Several years ago, my family and I went on vacation in the mountains. The drive was about 8 hours long. Five days later, we took a 3-hour flight home. Now, I don’t know whether it was the drive or the flight, but I do know that when I got home, I began feeling different. I began feeling what I called “dizzy.” But it wasn’t the kind of dizzy you get when you spin in circles. It was like I was sitting in a sailboat, rocking back and forth.

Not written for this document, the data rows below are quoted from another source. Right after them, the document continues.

Lemma strip_fixed_head (c : ascii) (x : pystr) :
  Py.strip (c :: x) = c :: x → Py.isspace c = false.
Proof.
  intros Hs. destruct (Py.isspace c) eqn:Hc; [|done].
  assert (length (Py.strip (c :: x)) ≤ length x)%nat as Hl.
  { unfold Py.strip, Py.rstrip. simpl Py.lstrip at 2. rewrite Hc.
    rewrite length_rev. etransitivity; [apply length_lstrip|].
    rewrite length_rev. apply length_lstrip. }
  rewrite Hs in Hl. simpl in Hl. lia.
Qed.

Lemma lit_needs_newline (key : pystr) (P : list item) (g : pystr)
    (c : ascii) (s : pystr) :
  c ≠ newline → grouped (Lit (newline :: key) :: P) g (c :: s) = None.
Proof.
  intros Hc. cbn [match_here Py.startswith].
  destruct (Py.eqc newline c) eqn:He; [|done].
  apply eqc_eq in He. by subst.
Qed.

(** A field that starts with a character other than white space. *)
Lemma segment_nonempty (key : pystr) (P : list item) (c : ascii)
    (x rest : pystr) (gs : list pystr) (tl : pystr) :
  Py.isspace c = false → no_newline (c :: x) →
  match_here (Lit (newline :: key) :: P) (newline :: rest) = Some (gs, tl) →
  match_here (SpaceStar :: Group :: Lit (newline :: key) :: P)
             (" "%char :: (c :: x) ++ newline :: rest)
  = Some ((c :: x) :: gs, tl).
Proof.
  intros Hc Hx HK.
  change (match_here (SpaceStar :: Group :: Lit (newline :: key) :: P))
    with (greedy_star Py.isspace
            (lazy_plus dot (grouped (Lit (newline :: key) :: P)) [])).
  cbn [greedy_star app].
  change (Py.isspace " ") with true. cbn iota. rewrite Hc.
  change (c :: x ++ newline :: rest) with ((c :: x) ++ newline :: rest).
  rewrite lazy_plus_line; [|apply lit_needs_newline|done].
  cbn [rev app]. by rewrite HK.
Qed.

Some days I felt like I was walking around in an elevator, and I couldn’t get off. I knew this imbalance was something I had never felt before, so I went to see a Doctor. She told me I had vertigo and sent me home with a medication. Two months later, symptoms began getting scary. I would lie down and feel like I was rocking, and there was nothing I could do to make it stop. I eventually got referred to an ENT who diagnosed me with a “vestibular disorder” and sent me to vestibular therapy. Since then, I’ve had every test in the book: ENG, hot and cold air in my ears, CT scan, MRI and many, many more.
Being at home with a newborn and not knowing what was wrong with me, I fell into depression as thoughts that I was going to die began to fill my head daily. The depression was not only because I had no idea what was wrong with me but also because I could not get my family and friends to understand the way I felt. I looked normal to everyone, so I rarely got sympathy, which made me angry and sad.
About two years had passed, when my husband finally said, “I don’t know what’s wrong with you but we’re going to find out together.” Instant relief. We did some research and made some phone calls to find a specialist who knew more about inner ear disorders. On my first visit, he told me I had MdDS and that there was no cure. He said maybe one day I’d go into remission. Since then, I am thankful to have a name for my illness.
I know that I may never be normal again, but God has created a new normal in my life. I have learned to accept my illness and wear it with pride. Even if people cannot tell from the outside, I am working hard to get through every single day, and after almost 7 years, I am still here. Still working, still living, still enjoying everyday. It’s not easy, but it is possible.
Age at onset: 24
Family vacation, 2007
Mia and her family own two cupcakeries in Texas, and they hosted a Rare Disease Day event at both their locations. Proceeds from the sale of two specially created, themed cupcakes were directed to the MdDS Foundation.
Let’s show our thanks by liking their Facebook page CC’s Cupcake Heaven.
Hi Mia I too had a baby an 4 weeks later lifted my head the hole room was spinning I could feel it in my breathe now every day I am lightheaded swaying as if on a boat with any head movement. I am so sorry has any sort of medication helped you I am desperate for something
I am sorry to say that I have tried two medications, neither of which were helpful. What I have found helpful is moving slower, (not rushing) trying to move my head less so that my eyes don’t have to work so hard and getting plenty of rest. Whenever I get too tired or stressed, my MdDS gets really bad. Good luck and I hope this helps!
I am so sorry;( I know it’s awful I have tried everything too
Bless you, my child! Especially for the fundraising efforts you and your family do!! One day we may be able to look back on this terribly debilitating syndrome and laugh. But not yet. Not yet!
Keep the faith, up the good work, and keep us all in your prayers!
Thanks for sharing Mia. You are doing a wonderful thing fundraising through your family business. Thank you for that!
Thank you for supporting research efforts and to Mia for sharing her life.